My grandmother on Mom's side was a lot different. She led a hard life and seemed to be uncomfortable around children. I don't have many fond memories of visiting her or my two uncles who still lived with her. For some reason they never called me by my first name, they always addressed me by my middle name. I can remember sitting on her couch when Mom went to visit, Dad rarely came along. There was a big coal stove in the middle of the tiny parlor and I would patiently watch the fire flicker through the panes of glass in it's door while Mom chatted with her about who knows what. About the only time there wasn't a fire in that stove was in the hottest part of the summer. When I pestered Mom about leaving often enough she would make me go outside to play by myself. No cousins to play with like there were at my other grandmother's house, I couldn't wait to go home.

It got me to thinking, how will I be remembered? I know my immediate family will have a lot of memories about me, my kids and maybe grandkids...but how about everyone else? I guess a lot of folks will probably say "he knew a lot about computers" or "he wrote a good church bulletin." Most folks will remember what a big fellow I am...sort of hard to miss that. I've had a lot of time to make an impression on a lot of people I have met over the years. Hopefully most of them were good impressions. I would like to be remembered for more than my computer and writing skills, but I'll take what I can get.

One person I know won't forget me is my Savior. What a terrible thing it would be to finally meet him face to face and have him say "Depart, I never knew you."

Friday, December 23, 2005

Am I a chicken or a pig?

Christmas is just a couple of days away and my wife was busy last night doing her "crafty" stuff. For those of you that don't know her, she's a talented artist and enjoys making hand-painted items. One of the things she was working on last night was a picture frame she had purchased for her sister (shhhh...don't tell her). It has little roosters around the border and her sister collects chicken chatzkes (did I spell that right?) stuff with chickens on it. She wanted to make it special and so she asked me to get on the Internet and see if I could find any "chicken quotes" that she could use to create something caligraphic to put in the frame.

Most of the quotes I found were old "why did the chicken cross the road" jokes, and there were even a few porn sites that Google suggested when I searched for "chicken quotes"...what's with that, people get excited looking at plucked chickens?. Anyway, one of the quotes caught my attention.

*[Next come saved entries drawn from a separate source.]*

(** * Potato Racing: race physics and progression engine

    A shallow embedding of the physics helpers ([physics.js]), the base
    sprite ([sprite.js]), the track geometry ([track.js]) and the racer
    state machine (class [Potato] of [powerup.js]), with the properties the
    specification states about them.

    Numbers.  A JavaScript number is modelled as a real number: arithmetic
    is exact, and [NaN] and the infinities are not values of the model.
    Where the source divides, the statements below carry the hypotheses under
    which the divisor is non-zero, so that no result depends on the value
    the reals give to a division by zero.  Module [Binary64] repeats
    [getSpeed] and [limitSpeed] over primitive binary64 floats, the
    arithmetic a JavaScript engine runs, to evaluate them with rounding.
    Array indices and counters ([checkpoint], [lap]) are natural numbers.
    A field that the source guards against [undefined] is an [option]. *)

From Stdlib Require Import Floats.
From Stdlib Require Import Reals Lra Psatz Bool Arith Lia String List.
Import ListNotations.

Local Open Scope R_scope.

(** ** JavaScript operators on numbers *)

Module JS.

(** [v || d] on a number: [0] is falsy. *)
Definition or_num (v d : R) : R :=
  if Req_dec_T v 0 then d else v.

(** [o || d] on a field that may be [undefined]. *)
Definition or_opt (o : option R) (d : R) : R :=
  match o with
  | Some v => or_num v d
  | None => d
  end.

(** [o !== undefined ? o : d]. *)
Definition defined_or (o : option R) (d : R) : R :=
  match o with
  | Some v => v
  | None => d
  end.

(** Truthiness of a numeric field, as in [if (collision.overlap)]. *)
Definition truthy (o : option R) : bool :=
  match o with
  | Some v => if Req_dec_T v 0 then false else true
  | None => false
  end.

Definition ltb (a b : R) : bool := if Rlt_dec a b then true else false.
Definition gtb (a b : R) : bool := ltb b a.
Definition geb (a b : R) : bool := if Rle_dec b a then true else false.

(** Comparisons where an operand may be [undefined]: the operand becomes
    [NaN] and the comparison is false. *)
Definition opt_gtb (a b : option R) : bool :=
  match a, b with
  | Some u, Some v => gtb u v
  | _, _ => false
  end.

Definition opt_ltb (a b : option R) : bool := opt_gtb b a.

(** [a % n] on non-negative integers; [NaN] (here [None]) when [n] is 0. *)
Definition mod_nat (a n : nat) : option nat :=
  match n with
  | O => None
  | S _ => Some (Nat.modulo a n)
  end.

(** [i === m] where [m] may be [NaN]. *)
Definition eq_nat_opt (i : nat) (m : option nat) : bool :=
  match m with
  | Some k => Nat.eqb i k
  | None => false
  end.

End JS.

(** ** Vectors [{x, y}] *)

Module Vector2.

Record t : Type := mk { x : R; y : R }.

Definition zero : t := mk 0 0.
Definition neg (v : t) : t := mk (- x v) (- y v).
Definition sub (u v : t) : t := mk (x u - x v) (y u - y v).
Definition scale (k : R) (v : t) : t := mk (x v * k) (y v * k).
Definition dot (u v : t) : R := x u * x v + y u * y v.
Definition norm (v : t) : R := sqrt (x v * x v + y v * y v).

End Vector2.

Definition Vec : Type := Vector2.t.

(** ** Collision data

    The object literal [{ colliding, normal, overlap, point }] returned by
    the collision tests of [physics.js] and [track.js];
    [{ colliding: false }] leaves the other fields undefined. *)

Record collision : Type := mkCollision {
  colliding : bool;
  normal : option Vec;
  overlap : option R;
  point : option Vec
}.

Definition not_colliding : collision := mkCollision false None None None.

(** ** physics.js *)

Module Physics.

(** The objects handed to [Physics]: sprites, or plain records with a
    [position] and a [radius].  [position], [velocity] and [acceleration]
    are present; the fields the source tests for [undefined] or reads
    through [||] are optional. *)
Record object : Type := mkObject {
  position : Vec;
  velocity : Vec;
  acceleration : Vec;
  rotation : R;
  angularVelocity : option R;
  friction : option R;
  mass : option R;
  restitution : option R;
  radius : option R
}.

Definition set_velocity (o : object) (v : Vec) : object :=
  mkObject (position o) v (acceleration o) (rotation o) (angularVelocity o)
           (friction o) (mass o) (restitution o) (radius o).

Definition set_position (o : object) (p : Vec) : object :=
  mkObject p (velocity o) (acceleration o) (rotation o) (angularVelocity o)
           (friction o) (mass o) (restitution o) (radius o).

Section UpdatePhysics.

(** [Math.pow], taken as given. *)
Variable pow : R -> R -> R.

Definition updatePhysics (o : object) (dt : R) : object :=
  let vx := Vector2.x (velocity o) + Vector2.x (acceleration o) * dt in
  let vy := Vector2.y (velocity o) + Vector2.y (acceleration o) * dt in
  let px := Vector2.x (position o) + vx * dt in
  let py := Vector2.y (position o) + vy * dt in
  let rot :=
    match angularVelocity o with
    | Some w => rotation o + w * dt
    | None => rotation o
    end in
  match friction o with
  | Some f =>
      let frictionFactor := pow (1 - f) dt in
      mkObject (Vector2.mk px py)
               (Vector2.mk (vx * frictionFactor) (vy * frictionFactor))
               (acceleration o) rot
               (match angularVelocity o with
                | Some w => Some (w * frictionFactor)
                | None => None
                end)
               (friction o) (mass o) (restitution o) (radius o)
  | None =>
      mkObject (Vector2.mk px py) (Vector2.mk vx vy)
               (acceleration o) rot (angularVelocity o)
               (friction o) (mass o) (restitution o) (radius o)
  end.

End UpdatePhysics.

(** [checkCircleCollision]: the distance between the centres and the
    divisor [(distance || 1)] of the normal. *)
Definition centreDistance (a b : object) : R :=
  let dx := Vector2.x (position b) - Vector2.x (position a) in
  let dy := Vector2.y (position b) - Vector2.y (position a) in
  sqrt (dx * dx + dy * dy).

Definition normalDivisor (a b : object) : R :=
  JS.or_num (centreDistance a b) 1.

Definition checkCircleCollision (a b : object) : collision :=
  let dx := Vector2.x (position b) - Vector2.x (position a) in
  let dy := Vector2.y (position b) - Vector2.y (position a) in
  let distance := centreDistance a b in
  let minDistance := JS.or_opt (radius a) 0 + JS.or_opt (radius b) 0 in
  if JS.ltb distance minDistance then
    let nx := dx / normalDivisor a b in
    let ny := dy / normalDivisor a b in
    mkCollision true
                (Some (Vector2.mk nx ny))
                (Some (minDistance - distance))
                (Some (Vector2.mk
                         (Vector2.x (position a) + nx * JS.or_opt (radius a) 0)
                         (Vector2.y (position a) + ny * JS.or_opt (radius a) 0)))
  else not_colliding.

(** [resolveCollision] mutates both objects; the model returns the pair. *)
Definition relativeNormalVelocity (a b : object) (c : collision) : R :=
  let relVelX := Vector2.x (velocity a) - Vector2.x (velocity b) in
  let relVelY := Vector2.y (velocity a) - Vector2.y (velocity b) in
  let n := match normal c with Some n => n | None => Vector2.zero end in
  relVelX * Vector2.x n + relVelY * Vector2.y n.

Definition resolveCollision (a b : object) (c : collision)
  : object * object :=
  let n := match normal c with Some n => n | None => Vector2.zero end in
  let dotProduct := relativeNormalVelocity a b c in
  if JS.gtb dotProduct 0 then (a, b)
  else
    let e := Rmin (JS.defined_or (restitution a) (1 / 2))
                  (JS.defined_or (restitution b) (1 / 2)) in
    let ma := JS.or_opt (mass a) 1 in
    let mb := JS.or_opt (mass b) 1 in
    let impulseMag := - (1 + e) * dotProduct / (1 / ma + 1 / mb) in
    let impulseX := impulseMag * Vector2.x n in
    let impulseY := impulseMag * Vector2.y n in
    let va := Vector2.mk (Vector2.x (velocity a) + impulseX / ma)
                         (Vector2.y (velocity a) + impulseY / ma) in
    let vb := Vector2.mk (Vector2.x (velocity b) - impulseX / mb)
                         (Vector2.y (velocity b) - impulseY / mb) in
    if JS.truthy (overlap c) then
      let percent := 2 / 10 in
      let correction := JS.defined_or (overlap c) 0 * percent in
      let pa := Vector2.mk
                  (Vector2.x (position a)
                   + Vector2.x n * correction * mb / (ma + mb))
                  (Vector2.y (position a)
                   + Vector2.y n * correction * mb / (ma + mb)) in
      let pb := Vector2.mk
                  (Vector2.x (position b)
                   - Vector2.x n * correction * ma / (ma + mb))
                  (Vector2.y (position b)
                   - Vector2.y n * correction * ma / (ma + mb)) in
      (set_position (set_velocity a va) pa,
       set_position (set_velocity b vb) pb)
    else (set_velocity a va, set_velocity b vb).

Definition getSpeed (o : object) : R :=
  let vx := JS.or_num (Vector2.x (velocity o)) 0 in
  let vy := JS.or_num (Vector2.y (velocity o)) 0 in
  sqrt (vx * vx + vy * vy).

(** [limitSpeed(object, maxSpeed)].  The division is by a speed above
    [maxSpeed], hence positive when [maxSpeed] is not negative.  For a
    negative [maxSpeed] and a body at rest the code divides by zero and
    stores [NaN]; the statements about [limitSpeed] on real numbers take
    [0 <= maxSpeed] or a body that moves. *)
Definition limitSpeed (o : object) (maxSpeed : R) : object :=
  let currentSpeed := getSpeed o in
  if JS.gtb currentSpeed maxSpeed then
    let ratio := maxSpeed / currentSpeed in
    set_velocity o (Vector2.scale ratio (velocity o))
  else o.

End Physics.

(** ** physics.js in binary64 arithmetic

    [getSpeed] and [limitSpeed] once more, over the IEEE 754 binary64
    numbers that a JavaScript engine computes with: the same expressions,
    with correctly rounded [+], [*], [/] and [Math.sqrt].  This copy runs,
    and shows what rounding does to the statements proved over the
    reals. *)

Module Binary64.

Record velocity : Type := mkVelocity { x : float; y : float }.

(** [v || d]: [0], [-0] and [NaN] are falsy. *)
Definition or_num (v d : float) : float :=
  if PrimFloat.eqb v 0 || PrimFloat.is_nan v then d else v.

Definition getSpeed (v : velocity) : float :=
  let vx := or_num (x v) 0 in
  let vy := or_num (y v) 0 in
  PrimFloat.sqrt (PrimFloat.add (PrimFloat.mul vx vx) (PrimFloat.mul vy vy)).

Definition limitSpeed (v : velocity) (maxSpeed : float) : velocity :=
  let currentSpeed := getSpeed v in
  if PrimFloat.ltb maxSpeed currentSpeed then
    let ratio := PrimFloat.div maxSpeed currentSpeed in
    mkVelocity (PrimFloat.mul (x v) ratio) (PrimFloat.mul (y v) ratio)
  else v.

(** [u === v] on both components. *)
Definition same (u v : velocity) : bool :=
  PrimFloat.eqb (x u) (x v) && PrimFloat.eqb (y u) (y v).

End Binary64.

(** ** sprite.js *)

Module Sprite.

Record t : Type := mk {
  active : bool;
  position : Vec;
  velocity : Vec;
  acceleration : Vec;
  rotation : R;
  angularVelocity : option R;
  friction : option R
}.

(** [update(deltaTime)], called with a number.  The compatibility copies
    [this.x], [this.y] of the position are not modelled. *)
Definition update (s : t) (dt : R) : t :=
  if negb (active s) then s
  else
    let vx := Vector2.x (velocity s) + Vector2.x (acceleration s) * dt in
    let vy := Vector2.y (velocity s) + Vector2.y (acceleration s) * dt in
    let px := Vector2.x (position s) + vx * dt in
    let py := Vector2.y (position s) + vy * dt in
    let rot :=
      match angularVelocity s with
      | Some w => rotation s + w * dt
      | None => rotation s
      end in
    let fr := JS.defined_or (friction s) (98 / 100) in
    mk (active s) (Vector2.mk px py) (Vector2.mk (vx * fr) (vy * fr))
       Vector2.zero rot (angularVelocity s) (friction s).

(** [getDirection()]. *)
Definition getDirection (rot : R) : Vec := Vector2.mk (cos rot) (sin rot).

End Sprite.

(** ** track.js *)

Module Track.

Record segment : Type := mkSegment { start : Vec; end_ : Vec }.

Record checkpoint : Type := mkCheckpoint {
  cx : R;
  cy : R;
  angle : option R;
  width : option R
}.

Record hitbox : Type := mkHitbox {
  hstart : Vec;
  hend : Vec;
  index : nat;
  isFinishLine : bool
}.

(** The track data the geometry queries read.  The segment lists and the
    hitboxes are computed once by the constructor from these fields and
    never changed, so they are functions of the record. *)
Record t : Type := mk {
  innerBoundary : list Vec;
  outerBoundary : list Vec;
  checkpoints : list checkpoint
}.

Definition createBoundarySegments (boundary : list Vec) : list segment :=
  if Nat.ltb (length boundary) 2 then []
  else
    map (fun i =>
           let startPoint := nth i boundary Vector2.zero in
           let endPoint :=
             nth (Nat.modulo (i + 1) (length boundary)) boundary
                 Vector2.zero in
           mkSegment (Vector2.mk (Vector2.x startPoint) (Vector2.y startPoint))
                     (Vector2.mk (Vector2.x endPoint) (Vector2.y endPoint)))
        (seq 0 (length boundary)).

Definition innerBoundarySegments (tr : t) : list segment :=
  createBoundarySegments (innerBoundary tr).

Definition outerBoundarySegments (tr : t) : list segment :=
  createBoundarySegments (outerBoundary tr).

Definition createCheckpointHitboxes (cps : list checkpoint) : list hitbox :=
  map (fun ic : nat * checkpoint =>
         let (i, c) := ic in
         let w := JS.or_opt (width c) 50 in
         let a := JS.or_opt (angle c) 0 in
         let angleRad := a * (PI / 180) in
         let halfWidth := w / 2 in
         mkHitbox
           (Vector2.mk (cx c - cos angleRad * halfWidth)
                       (cy c - sin angleRad * halfWidth))
           (Vector2.mk (cx c + cos angleRad * halfWidth)
                       (cy c + sin angleRad * halfWidth))
           i (Nat.eqb i 0))
      (combine (seq 0 (length cps)) cps).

It's attributed to Martina Navratalova, the tennis player:

"The difference between involvement and commitment is like ham and eggs. The chicken is involved; the pig is committed. "

That's a really funny quote to me, but if you think about it long enough you realize it's kind of significant as well. I got to thinking, "Am I a chicken, or am I a pig?" I guess a lot of the time, I'm just a chicken. Not in the frightened sense, but in the sense that I just get marginally involved with some things. I help out, I lend a hand, but I'm not really totally committed. I don't give it my all. I leave some dry crusts and move on. I suppose we all are like that with some things, with life as hectic as it is these days, there's not enough time to make a full committment to every little thing.

When it comes to spiritual things, I need to be more piggy. I think I am committed to what and who I believe in. I don't think that I just give it lip service, but sometimes I wonder if I'm as truly, deeply and totally committed as some of my brothers and sisters around me.

The things of the world sometimes intrude in my life when I try to be "churchy." I find myself distracted and pulled away to do inconsequential things when I should be praying or studying my Bible. Some of the things, like the fixing other people's computer problems, I look at as a part of my ministry...helping other people. I enjoy doing it, but is it really committment or is it just window dressing? I sometimes wonder, am I truly committed or am I just playing the game? Is it like that for you? I wonder.